## PROBLEM DETAILS
For the listing that follows, give again exactly the lines from the one with "dest len =>" to the one with "(** ** Calls", including both.

## EXERCISE MATERIAL
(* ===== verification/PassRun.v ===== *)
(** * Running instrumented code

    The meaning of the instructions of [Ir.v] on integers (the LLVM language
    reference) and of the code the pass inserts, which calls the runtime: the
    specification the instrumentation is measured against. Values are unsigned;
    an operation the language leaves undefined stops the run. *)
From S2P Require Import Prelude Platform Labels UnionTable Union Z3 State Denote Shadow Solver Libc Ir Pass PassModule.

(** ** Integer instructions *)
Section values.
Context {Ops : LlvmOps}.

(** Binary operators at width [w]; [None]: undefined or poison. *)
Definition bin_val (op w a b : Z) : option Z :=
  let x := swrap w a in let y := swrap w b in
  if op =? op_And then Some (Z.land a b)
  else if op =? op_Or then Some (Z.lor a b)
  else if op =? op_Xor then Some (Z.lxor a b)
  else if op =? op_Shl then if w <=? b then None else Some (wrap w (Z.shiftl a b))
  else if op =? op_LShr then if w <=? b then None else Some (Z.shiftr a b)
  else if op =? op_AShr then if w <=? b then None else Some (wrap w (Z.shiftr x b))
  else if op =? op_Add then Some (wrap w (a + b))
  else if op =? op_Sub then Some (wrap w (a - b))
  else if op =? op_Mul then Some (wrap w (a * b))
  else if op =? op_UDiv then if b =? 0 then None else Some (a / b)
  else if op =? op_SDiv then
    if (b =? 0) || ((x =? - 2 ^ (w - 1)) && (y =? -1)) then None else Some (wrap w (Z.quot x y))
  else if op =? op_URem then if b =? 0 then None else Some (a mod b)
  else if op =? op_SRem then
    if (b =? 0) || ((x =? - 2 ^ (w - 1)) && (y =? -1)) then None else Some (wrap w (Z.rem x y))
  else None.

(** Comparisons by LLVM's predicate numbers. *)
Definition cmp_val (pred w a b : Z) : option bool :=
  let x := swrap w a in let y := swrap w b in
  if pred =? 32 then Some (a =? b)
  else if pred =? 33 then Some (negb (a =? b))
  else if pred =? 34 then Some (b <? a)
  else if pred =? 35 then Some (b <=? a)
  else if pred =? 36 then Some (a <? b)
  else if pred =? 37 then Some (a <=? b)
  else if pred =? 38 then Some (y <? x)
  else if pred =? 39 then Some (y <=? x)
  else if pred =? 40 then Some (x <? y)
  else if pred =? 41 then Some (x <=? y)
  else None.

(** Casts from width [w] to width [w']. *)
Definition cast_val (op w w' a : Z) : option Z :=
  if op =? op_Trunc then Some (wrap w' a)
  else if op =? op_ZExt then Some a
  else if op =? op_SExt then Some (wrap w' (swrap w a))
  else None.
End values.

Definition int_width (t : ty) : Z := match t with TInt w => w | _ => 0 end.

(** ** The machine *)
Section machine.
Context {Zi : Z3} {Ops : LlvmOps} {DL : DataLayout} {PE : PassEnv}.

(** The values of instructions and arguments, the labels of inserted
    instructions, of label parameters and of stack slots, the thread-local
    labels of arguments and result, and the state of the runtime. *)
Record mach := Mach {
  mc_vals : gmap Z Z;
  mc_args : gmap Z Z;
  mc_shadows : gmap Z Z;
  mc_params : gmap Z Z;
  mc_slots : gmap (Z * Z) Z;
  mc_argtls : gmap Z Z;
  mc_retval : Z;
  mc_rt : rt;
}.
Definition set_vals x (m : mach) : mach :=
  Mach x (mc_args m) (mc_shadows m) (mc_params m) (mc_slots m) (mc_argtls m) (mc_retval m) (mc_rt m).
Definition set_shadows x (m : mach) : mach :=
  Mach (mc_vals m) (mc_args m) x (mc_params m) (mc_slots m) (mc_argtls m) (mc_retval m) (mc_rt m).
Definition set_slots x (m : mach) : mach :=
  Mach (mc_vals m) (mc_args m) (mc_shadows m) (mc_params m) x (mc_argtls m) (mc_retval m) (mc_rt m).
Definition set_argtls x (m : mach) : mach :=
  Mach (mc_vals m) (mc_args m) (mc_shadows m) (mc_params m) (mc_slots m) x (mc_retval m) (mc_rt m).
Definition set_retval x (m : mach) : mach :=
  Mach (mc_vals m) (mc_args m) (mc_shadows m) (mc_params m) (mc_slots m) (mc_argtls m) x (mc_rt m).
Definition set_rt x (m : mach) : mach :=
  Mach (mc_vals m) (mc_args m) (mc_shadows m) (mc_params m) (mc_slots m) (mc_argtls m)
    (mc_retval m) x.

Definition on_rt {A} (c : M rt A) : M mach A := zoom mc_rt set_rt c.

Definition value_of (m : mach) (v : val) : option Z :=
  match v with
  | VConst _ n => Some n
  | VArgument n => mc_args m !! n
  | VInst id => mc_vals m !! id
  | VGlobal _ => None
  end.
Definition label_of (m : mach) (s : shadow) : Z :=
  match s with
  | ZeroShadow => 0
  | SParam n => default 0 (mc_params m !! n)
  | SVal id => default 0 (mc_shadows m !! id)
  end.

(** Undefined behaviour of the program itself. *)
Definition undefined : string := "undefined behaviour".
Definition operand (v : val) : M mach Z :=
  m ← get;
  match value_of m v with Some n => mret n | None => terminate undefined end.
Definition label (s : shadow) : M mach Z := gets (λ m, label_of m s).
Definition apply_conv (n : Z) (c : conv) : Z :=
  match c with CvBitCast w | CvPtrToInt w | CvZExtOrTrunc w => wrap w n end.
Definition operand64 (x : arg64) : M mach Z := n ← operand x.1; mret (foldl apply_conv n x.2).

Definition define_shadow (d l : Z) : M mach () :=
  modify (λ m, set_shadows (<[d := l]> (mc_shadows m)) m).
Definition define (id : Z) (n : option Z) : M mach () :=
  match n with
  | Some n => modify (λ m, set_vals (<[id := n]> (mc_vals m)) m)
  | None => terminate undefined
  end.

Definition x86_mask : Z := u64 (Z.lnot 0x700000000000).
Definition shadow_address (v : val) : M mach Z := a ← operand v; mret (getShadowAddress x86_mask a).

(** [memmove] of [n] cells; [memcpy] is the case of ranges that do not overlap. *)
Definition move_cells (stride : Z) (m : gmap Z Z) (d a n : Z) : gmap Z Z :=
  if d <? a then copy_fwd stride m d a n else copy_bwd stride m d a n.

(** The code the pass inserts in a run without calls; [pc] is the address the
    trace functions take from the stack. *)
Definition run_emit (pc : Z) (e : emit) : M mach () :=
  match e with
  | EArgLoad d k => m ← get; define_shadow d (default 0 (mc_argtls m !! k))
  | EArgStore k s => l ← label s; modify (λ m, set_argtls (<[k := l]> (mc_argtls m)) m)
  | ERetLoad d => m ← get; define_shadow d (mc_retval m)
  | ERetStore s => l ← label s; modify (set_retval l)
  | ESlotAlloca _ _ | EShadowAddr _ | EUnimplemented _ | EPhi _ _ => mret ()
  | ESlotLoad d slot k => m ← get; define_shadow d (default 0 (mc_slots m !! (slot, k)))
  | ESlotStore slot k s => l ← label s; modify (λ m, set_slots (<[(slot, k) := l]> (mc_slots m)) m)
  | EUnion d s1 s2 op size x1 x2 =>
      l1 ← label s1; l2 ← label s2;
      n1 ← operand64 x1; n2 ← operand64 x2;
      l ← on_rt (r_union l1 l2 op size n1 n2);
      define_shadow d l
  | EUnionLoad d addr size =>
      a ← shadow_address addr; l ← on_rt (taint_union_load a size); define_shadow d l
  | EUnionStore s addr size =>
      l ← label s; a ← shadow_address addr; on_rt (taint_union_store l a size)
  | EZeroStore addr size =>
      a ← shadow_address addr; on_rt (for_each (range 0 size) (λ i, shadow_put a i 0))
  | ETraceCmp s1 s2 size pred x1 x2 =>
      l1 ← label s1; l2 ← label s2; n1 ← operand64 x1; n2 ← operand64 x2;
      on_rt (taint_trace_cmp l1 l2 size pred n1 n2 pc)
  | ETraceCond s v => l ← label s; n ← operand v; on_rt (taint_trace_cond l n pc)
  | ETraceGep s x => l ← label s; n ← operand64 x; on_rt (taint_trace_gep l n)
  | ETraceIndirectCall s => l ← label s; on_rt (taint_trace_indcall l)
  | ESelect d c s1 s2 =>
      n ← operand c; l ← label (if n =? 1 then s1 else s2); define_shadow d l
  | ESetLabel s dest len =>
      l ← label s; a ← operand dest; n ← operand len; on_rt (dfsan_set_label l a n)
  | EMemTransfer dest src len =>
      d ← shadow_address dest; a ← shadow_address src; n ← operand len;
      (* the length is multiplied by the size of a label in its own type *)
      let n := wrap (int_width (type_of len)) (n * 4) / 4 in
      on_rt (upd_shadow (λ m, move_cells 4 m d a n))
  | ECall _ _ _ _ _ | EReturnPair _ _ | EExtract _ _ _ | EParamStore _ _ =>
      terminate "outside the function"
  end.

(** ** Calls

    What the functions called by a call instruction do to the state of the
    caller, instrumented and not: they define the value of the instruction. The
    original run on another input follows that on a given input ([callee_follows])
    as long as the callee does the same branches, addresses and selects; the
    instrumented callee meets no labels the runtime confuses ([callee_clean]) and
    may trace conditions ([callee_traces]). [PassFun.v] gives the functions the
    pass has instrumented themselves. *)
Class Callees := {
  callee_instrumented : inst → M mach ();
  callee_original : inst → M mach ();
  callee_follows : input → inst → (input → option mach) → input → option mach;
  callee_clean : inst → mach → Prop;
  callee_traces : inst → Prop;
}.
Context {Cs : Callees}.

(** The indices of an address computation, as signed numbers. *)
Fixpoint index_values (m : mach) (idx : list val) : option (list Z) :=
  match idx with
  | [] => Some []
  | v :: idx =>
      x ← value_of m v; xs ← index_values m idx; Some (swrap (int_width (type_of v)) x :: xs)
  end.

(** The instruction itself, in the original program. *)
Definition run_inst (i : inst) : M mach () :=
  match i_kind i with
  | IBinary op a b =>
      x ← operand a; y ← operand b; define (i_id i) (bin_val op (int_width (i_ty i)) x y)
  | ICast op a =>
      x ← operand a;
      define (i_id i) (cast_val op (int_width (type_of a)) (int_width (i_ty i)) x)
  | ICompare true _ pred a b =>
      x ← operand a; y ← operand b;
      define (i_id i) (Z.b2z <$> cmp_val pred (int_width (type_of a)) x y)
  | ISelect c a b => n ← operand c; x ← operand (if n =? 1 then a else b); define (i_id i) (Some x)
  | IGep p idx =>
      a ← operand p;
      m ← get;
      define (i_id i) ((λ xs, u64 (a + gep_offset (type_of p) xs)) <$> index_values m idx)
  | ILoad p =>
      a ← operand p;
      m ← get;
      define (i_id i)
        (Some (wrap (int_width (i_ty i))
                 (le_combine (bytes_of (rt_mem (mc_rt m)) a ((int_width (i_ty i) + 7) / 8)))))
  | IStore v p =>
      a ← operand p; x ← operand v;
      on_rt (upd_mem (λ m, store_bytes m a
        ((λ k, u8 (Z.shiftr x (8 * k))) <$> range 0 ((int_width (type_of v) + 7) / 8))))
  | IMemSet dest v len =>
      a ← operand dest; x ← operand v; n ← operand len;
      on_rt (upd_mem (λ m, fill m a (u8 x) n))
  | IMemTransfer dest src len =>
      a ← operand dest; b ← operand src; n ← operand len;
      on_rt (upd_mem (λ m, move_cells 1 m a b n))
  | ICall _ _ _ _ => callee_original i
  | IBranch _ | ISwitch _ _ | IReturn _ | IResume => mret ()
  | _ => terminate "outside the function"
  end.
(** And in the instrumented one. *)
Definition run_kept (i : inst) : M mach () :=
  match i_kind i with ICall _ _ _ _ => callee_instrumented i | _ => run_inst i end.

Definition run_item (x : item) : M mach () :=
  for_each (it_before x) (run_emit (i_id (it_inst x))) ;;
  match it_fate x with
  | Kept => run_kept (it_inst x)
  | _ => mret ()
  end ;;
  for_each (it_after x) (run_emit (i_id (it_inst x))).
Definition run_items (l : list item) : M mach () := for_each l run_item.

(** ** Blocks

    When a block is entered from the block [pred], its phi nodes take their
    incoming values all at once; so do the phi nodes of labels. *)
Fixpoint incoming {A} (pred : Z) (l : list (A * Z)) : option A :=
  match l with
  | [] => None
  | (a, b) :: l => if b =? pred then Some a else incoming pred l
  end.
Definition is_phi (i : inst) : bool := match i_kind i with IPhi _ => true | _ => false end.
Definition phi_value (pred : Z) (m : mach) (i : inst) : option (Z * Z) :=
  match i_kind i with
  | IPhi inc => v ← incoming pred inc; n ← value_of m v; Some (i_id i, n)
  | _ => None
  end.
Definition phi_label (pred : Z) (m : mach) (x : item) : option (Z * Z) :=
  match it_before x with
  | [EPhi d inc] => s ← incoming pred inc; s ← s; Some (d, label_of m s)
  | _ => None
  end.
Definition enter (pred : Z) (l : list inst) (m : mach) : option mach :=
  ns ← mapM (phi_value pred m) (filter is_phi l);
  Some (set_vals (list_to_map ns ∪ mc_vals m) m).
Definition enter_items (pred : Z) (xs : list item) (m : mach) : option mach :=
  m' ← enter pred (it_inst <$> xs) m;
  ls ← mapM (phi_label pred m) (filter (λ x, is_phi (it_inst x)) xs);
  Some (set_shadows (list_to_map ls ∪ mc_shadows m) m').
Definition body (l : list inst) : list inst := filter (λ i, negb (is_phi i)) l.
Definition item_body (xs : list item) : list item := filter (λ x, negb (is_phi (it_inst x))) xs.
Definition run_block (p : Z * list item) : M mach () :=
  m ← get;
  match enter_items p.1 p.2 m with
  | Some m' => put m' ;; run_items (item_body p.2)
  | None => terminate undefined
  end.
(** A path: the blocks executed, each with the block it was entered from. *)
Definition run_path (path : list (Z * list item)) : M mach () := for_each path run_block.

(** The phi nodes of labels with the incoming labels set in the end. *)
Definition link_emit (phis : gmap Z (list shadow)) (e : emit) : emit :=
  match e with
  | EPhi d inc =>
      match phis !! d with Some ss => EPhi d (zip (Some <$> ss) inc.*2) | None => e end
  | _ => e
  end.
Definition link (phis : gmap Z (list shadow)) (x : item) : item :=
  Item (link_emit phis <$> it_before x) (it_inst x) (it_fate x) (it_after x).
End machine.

## SOLUTION
  | ESetLabel s dest len =>
      l ← label s; a ← operand dest; n ← operand len; on_rt (dfsan_set_label l a n)
  | EMemTransfer dest src len =>
      d ← shadow_address dest; a ← shadow_address src; n ← operand len;
      (* the length is multiplied by the size of a label in its own type *)
      let n := wrap (int_width (type_of len)) (n * 4) / 4 in
      on_rt (upd_shadow (λ m, move_cells 4 m d a n))
  | ECall _ _ _ _ _ | EReturnPair _ _ | EExtract _ _ _ | EParamStore _ _ =>
      terminate "outside the function"
  end.

(** ** Calls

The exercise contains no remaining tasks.